╭─ DATASET EXCERPTS

Lemma post_parse_hex n place value p : (place < 16 ^ Z.of_nat n)%Z -> post (within 0 p) (parse_hex (S n) place value) p.
Proof.
  revert place value p. induction n as [|n IH]; intros place value p Hp; cbn [parse_hex];
    (destruct (Z.ltb_spec 0 place); [|apply within_refl]); [cbn in Hp; lia|].
  step. destruct (rest p) as [|c l] eqn:E; [done|]. destruct (negb (is_hex c)); [done|]. step.
  eapply post_weaken; [apply IH|intros ? ?; within_solve].
  apply Z.div_lt_upper_bound; [lia|]. rewrite Nat2Z.inj_succ, Z.pow_succ_r in Hp by lia. lia.
Qed.
Lemma post_parse_unicode p : post (within 0 p) parse_unicode p.
Proof.
  unfold parse_unicode. follow. eapply post_bind; [apply (post_parse_hex 8)|].
  - case_decide; reflexivity.
  - intros cp p2 H2. line.
Qed.
#[export] Hint Resolve post_parse_unicode : toml.
Lemma post_parse_escape_code p : post (within 1 p) parse_escape_code p.
Proof. unfold parse_escape_code. line. Qed.
#[export] Hint Resolve post_parse_escape_code : toml.
Lemma post_literal_loop n delim val p : length (rest p) < n -> post (within 0 p) (literal_loop n delim val) p.
Proof.
  revert val p. induction n as [|n IH]; intros val p Hn; [lia|]. cbn [literal_loop]. step. destruct (rest p) as [|c l] eqn:E; [done|].
  cbn [length] in Hn. destruct (decide _); [|destruct (decide _); [line|]].
  - follow. eapply post_weaken; [apply IH|intros ? ?]; within_solve.
  - step. eapply post_weaken; [apply IH|intros ? ?]; within_solve.
Qed.
Lemma post_string_literal delim p : post (within 1 p) (string_literal delim) p.
Proof. unfold string_literal. follow. eapply post_weaken; [apply post_literal_loop; lia|intros ? ?; within_solve]. Qed.
#[export] Hint Resolve post_string_literal : toml.
Lemma post_handle_loop n delim ss p : length (rest p) < n -> post (within 0 p) (handle_loop n delim ss) p.
Proof.
  revert ss p. induction n as [|n IH]; intros ss p Hn; [lia|]. cbn [handle_loop]. step. destruct (rest p) as [|c l] eqn:E; [line|].
  cbn [length] in Hn. destruct (decide _); [|destruct (decide _)].
  - destruct (drop_while is_ws l); [line|]. follow. eapply post_weaken; [apply IH|intros ? ?]; within_solve.
  - step. step. apply within_move. rewrite E, length_drop. lia.
  - step. eapply post_weaken; [apply IH|intros ? ?]; within_solve.
Qed.
Lemma post_handle_line delim ss consuming p : post (within 0 p) (handle_line delim ss consuming) p.
Proof.
  unfold handle_line. step. cbv zeta. step. set (l := if consuming then _ else _).
  assert (length l <= length (rest p)) as Hl by (unfold l; destruct consuming; [apply drop_while_length|lia]).
  destruct (consuming && _); [apply within_move; lia|]. eapply post_weaken; [apply post_handle_loop; lia|]. intros ? ?. within_solve.
Qed.
#[export] Hint Resolve post_handle_line : toml.
(* ===== verification/TomlConfig.v ===== *)
(** * Configuration files

    The part of TOML that the files under src/bin/config are written in: tables
    with bare names, entries whose values are strings in quotes, decimal integers
    and booleans, blanks, comments.  [config_text] says which lines a text consists of and
    [apply_line] what a line does; the parser of [TomlParser] is proved to do
    just that, and to throw where a name is used twice. *)

From Stdlib Require Import ZArith Lia.
From stdpp Require Import base list strings.
From S2P Require Import Prelude Endian Buffer Text Json JsonSpec Toml TomlParser.
Local Open Scope Z_scope.

Module TomlConfig.
Import Toml TomlParser.

(** ** The texts *)
Definition bare (c : byte) : bool :=
  is_number c || ((97 <=? byte_to_Z c) && (byte_to_Z c <=? 122)) || ((65 <=? byte_to_Z c) && (byte_to_Z c <=? 90)) ||
  one_of (str "_-") c.
Definition bare_key (k : bytes) : Prop := k <> [] /\ forallb bare k = true.
Definition blanks (l : bytes) : Prop := forallb is_ws l = true.
Definition in_line (c : byte) : bool := negb (bool_decide (c = Byte.x0a)) && negb (bool_decide (c = Byte.x0d)).
(** The end of a line: blanks, and a comment or nothing. *)
Definition line_end (l : bytes) : Prop := exists b c, l = b ++ c /\ blanks b /\ forallb in_line c = true /\ (c = [] \/ head c = Some Byte.x23).

(** The text between quotes and the string it stands for.  Between double quotes
    a backslash escapes; Unicode escapes are not among these texts. *)
Definition escapes : list (byte * byte) :=
  [(Byte.x62, Byte.x08); (Byte.x74, Byte.x09); (Byte.x6e, Byte.x0a); (Byte.x66, Byte.x0c); (Byte.x72, Byte.x0d);
   (Byte.x22, Byte.x22); (Byte.x5c, Byte.x5c)].
Inductive quoted_text (q : byte) : bytes -> bytes -> Prop :=
  | quoted_end : quoted_text q [] []
  | quoted_char c t s :
      in_line c = true -> c <> q -> ~ (q = Byte.x22 /\ c = Byte.x5c) -> quoted_text q t s -> quoted_text q (c :: t) (c :: s)
  | quoted_escape e c t s : q = Byte.x22 -> (e, c) ∈ escapes -> quoted_text q t s -> quoted_text q (Byte.x5c :: e :: t) (c :: s).
(** An integer in decimal, with or without a sign. *)
Definition signed (sign : bytes) (n : Z) : Z := if decide (sign = [Byte.x2d]) then - n else n.
Definition is_sign (sign : bytes) : Prop := sign = [] \/ sign = [Byte.x2b] \/ sign = [Byte.x2d].
Inductive value_text : bytes -> base -> Prop :=
  | text_string q t s : q = Byte.x22 \/ q = Byte.x27 -> quoted_text q t s -> value_text ([q] ++ t ++ [q]) (VString s)
  | text_int sign n :
      is_sign sign -> 0 <= n -> - 2 ^ 63 <= signed sign n < 2 ^ 63 -> value_text (sign ++ to_string n) (VInt (signed sign n))
  | text_true : value_text (str "true") (VBool true)
  | text_false : value_text (str "false") (VBool false).

Inductive line :=
  | Blank
  | Header (name : bytes)
  | Entry (key : bytes) (v : base).
Inductive line_text : bytes -> line -> Prop :=
  | blank_line e : line_end e -> line_text e Blank
  | header_line b1 b2 name b3 e :
      blanks b1 -> blanks b2 -> bare_key name -> blanks b3 -> line_end e ->
      line_text (b1 ++ str "[" ++ b2 ++ name ++ b3 ++ str "]" ++ e) (Header name)
  | entry_line b1 key b2 b3 t v e :
      blanks b1 -> bare_key key -> blanks b2 -> blanks b3 -> value_text t v -> line_end e ->
      line_text (b1 ++ key ++ b2 ++ str "=" ++ b3 ++ t ++ e) (Entry key v).
(** Lines end in a line feed, with or without a carriage return; the last one
    need not. *)
Inductive config_text : bytes -> list line -> Prop :=
  | config_nil : config_text [] []
  | config_last l ln : line_text l ln -> config_text l [ln]
  | config_cons l ln eol text lns :
      line_text l ln -> (eol = [Byte.x0a] \/ eol = [Byte.x0d; Byte.x0a]) -> config_text text lns ->
      config_text (l ++ eol ++ text) (ln :: lns).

╰─

### TASK ITEM
Set every entry down once more, exactly as written above.

### FINISHED TASK
Lemma post_parse_hex n place value p : (place < 16 ^ Z.of_nat n)%Z -> post (within 0 p) (parse_hex (S n) place value) p.
Proof.
  revert place value p. induction n as [|n IH]; intros place value p Hp; cbn [parse_hex];
    (destruct (Z.ltb_spec 0 place); [|apply within_refl]); [cbn in Hp; lia|].
  step. destruct (rest p) as [|c l] eqn:E; [done|]. destruct (negb (is_hex c)); [done|]. step.
  eapply post_weaken; [apply IH|intros ? ?; within_solve].
  apply Z.div_lt_upper_bound; [lia|]. rewrite Nat2Z.inj_succ, Z.pow_succ_r in Hp by lia. lia.
Qed.
Lemma post_parse_unicode p : post (within 0 p) parse_unicode p.
Proof.
  unfold parse_unicode. follow. eapply post_bind; [apply (post_parse_hex 8)|].
  - case_decide; reflexivity.
  - intros cp p2 H2. line.
Qed.
#[export] Hint Resolve post_parse_unicode : toml.
Lemma post_parse_escape_code p : post (within 1 p) parse_escape_code p.
Proof. unfold parse_escape_code. line. Qed.
#[export] Hint Resolve post_parse_escape_code : toml.
Lemma post_literal_loop n delim val p : length (rest p) < n -> post (within 0 p) (literal_loop n delim val) p.
Proof.
  revert val p. induction n as [|n IH]; intros val p Hn; [lia|]. cbn [literal_loop]. step. destruct (rest p) as [|c l] eqn:E; [done|].
  cbn [length] in Hn. destruct (decide _); [|destruct (decide _); [line|]].
  - follow. eapply post_weaken; [apply IH|intros ? ?]; within_solve.
  - step. eapply post_weaken; [apply IH|intros ? ?]; within_solve.
Qed.
Lemma post_string_literal delim p : post (within 1 p) (string_literal delim) p.
Proof. unfold string_literal. follow. eapply post_weaken; [apply post_literal_loop; lia|intros ? ?; within_solve]. Qed.
#[export] Hint Resolve post_string_literal : toml.
Lemma post_handle_loop n delim ss p : length (rest p) < n -> post (within 0 p) (handle_loop n delim ss) p.
Proof.
  revert ss p. induction n as [|n IH]; intros ss p Hn; [lia|]. cbn [handle_loop]. step. destruct (rest p) as [|c l] eqn:E; [line|].
  cbn [length] in Hn. destruct (decide _); [|destruct (decide _)].
  - destruct (drop_while is_ws l); [line|]. follow. eapply post_weaken; [apply IH|intros ? ?]; within_solve.
  - step. step. apply within_move. rewrite E, length_drop. lia.
  - step. eapply post_weaken; [apply IH|intros ? ?]; within_solve.
Qed.
Lemma post_handle_line delim ss consuming p : post (within 0 p) (handle_line delim ss consuming) p.
Proof.
  unfold handle_line. step. cbv zeta. step. set (l := if consuming then _ else _).
  assert (length l <= length (rest p)) as Hl by (unfold l; destruct consuming; [apply drop_while_length|lia]).
  destruct (consuming && _); [apply within_move; lia|]. eapply post_weaken; [apply post_handle_loop; lia|]. intros ? ?. within_solve.
Qed.
#[export] Hint Resolve post_handle_line : toml.
(* ===== verification/TomlConfig.v ===== *)
(** * Configuration files

    The part of TOML that the files under src/bin/config are written in: tables
    with bare names, entries whose values are strings in quotes, decimal integers
    and booleans, blanks, comments.  [config_text] says which lines a text consists of and
    [apply_line] what a line does; the parser of [TomlParser] is proved to do
    just that, and to throw where a name is used twice. *)

From Stdlib Require Import ZArith Lia.
From stdpp Require Import base list strings.
From S2P Require Import Prelude Endian Buffer Text Json JsonSpec Toml TomlParser.
Local Open Scope Z_scope.

Module TomlConfig.
Import Toml TomlParser.

(** ** The texts *)
Definition bare (c : byte) : bool :=
  is_number c || ((97 <=? byte_to_Z c) && (byte_to_Z c <=? 122)) || ((65 <=? byte_to_Z c) && (byte_to_Z c <=? 90)) ||
  one_of (str "_-") c.
Definition bare_key (k : bytes) : Prop := k <> [] /\ forallb bare k = true.
Definition blanks (l : bytes) : Prop := forallb is_ws l = true.
Definition in_line (c : byte) : bool := negb (bool_decide (c = Byte.x0a)) && negb (bool_decide (c = Byte.x0d)).
(** The end of a line: blanks, and a comment or nothing. *)
Definition line_end (l : bytes) : Prop := exists b c, l = b ++ c /\ blanks b /\ forallb in_line c = true /\ (c = [] \/ head c = Some Byte.x23).

(** The text between quotes and the string it stands for.  Between double quotes
    a backslash escapes; Unicode escapes are not among these texts. *)
Definition escapes : list (byte * byte) :=
  [(Byte.x62, Byte.x08); (Byte.x74, Byte.x09); (Byte.x6e, Byte.x0a); (Byte.x66, Byte.x0c); (Byte.x72, Byte.x0d);
   (Byte.x22, Byte.x22); (Byte.x5c, Byte.x5c)].
Inductive quoted_text (q : byte) : bytes -> bytes -> Prop :=
  | quoted_end : quoted_text q [] []
  | quoted_char c t s :
      in_line c = true -> c <> q -> ~ (q = Byte.x22 /\ c = Byte.x5c) -> quoted_text q t s -> quoted_text q (c :: t) (c :: s)
  | quoted_escape e c t s : q = Byte.x22 -> (e, c) ∈ escapes -> quoted_text q t s -> quoted_text q (Byte.x5c :: e :: t) (c :: s).
(** An integer in decimal, with or without a sign. *)
Definition signed (sign : bytes) (n : Z) : Z := if decide (sign = [Byte.x2d]) then - n else n.
Definition is_sign (sign : bytes) : Prop := sign = [] \/ sign = [Byte.x2b] \/ sign = [Byte.x2d].
Inductive value_text : bytes -> base -> Prop :=
  | text_string q t s : q = Byte.x22 \/ q = Byte.x27 -> quoted_text q t s -> value_text ([q] ++ t ++ [q]) (VString s)
  | text_int sign n :
      is_sign sign -> 0 <= n -> - 2 ^ 63 <= signed sign n < 2 ^ 63 -> value_text (sign ++ to_string n) (VInt (signed sign n))
  | text_true : value_text (str "true") (VBool true)
  | text_false : value_text (str "false") (VBool false).

Inductive line :=
  | Blank
  | Header (name : bytes)
  | Entry (key : bytes) (v : base).
Inductive line_text : bytes -> line -> Prop :=
  | blank_line e : line_end e -> line_text e Blank
  | header_line b1 b2 name b3 e :
      blanks b1 -> blanks b2 -> bare_key name -> blanks b3 -> line_end e ->
      line_text (b1 ++ str "[" ++ b2 ++ name ++ b3 ++ str "]" ++ e) (Header name)
  | entry_line b1 key b2 b3 t v e :
      blanks b1 -> bare_key key -> blanks b2 -> blanks b3 -> value_text t v -> line_end e ->
      line_text (b1 ++ key ++ b2 ++ str "=" ++ b3 ++ t ++ e) (Entry key v).
(** Lines end in a line feed, with or without a carriage return; the last one
    need not. *)
Inductive config_text : bytes -> list line -> Prop :=
  | config_nil : config_text [] []
  | config_last l ln : line_text l ln -> config_text l [ln]
  | config_cons l ln eol text lns :
      line_text l ln -> (eol = [Byte.x0a] \/ eol = [Byte.x0d; Byte.x0a]) -> config_text text lns ->
      config_text (l ++ eol ++ text) (ln :: lns).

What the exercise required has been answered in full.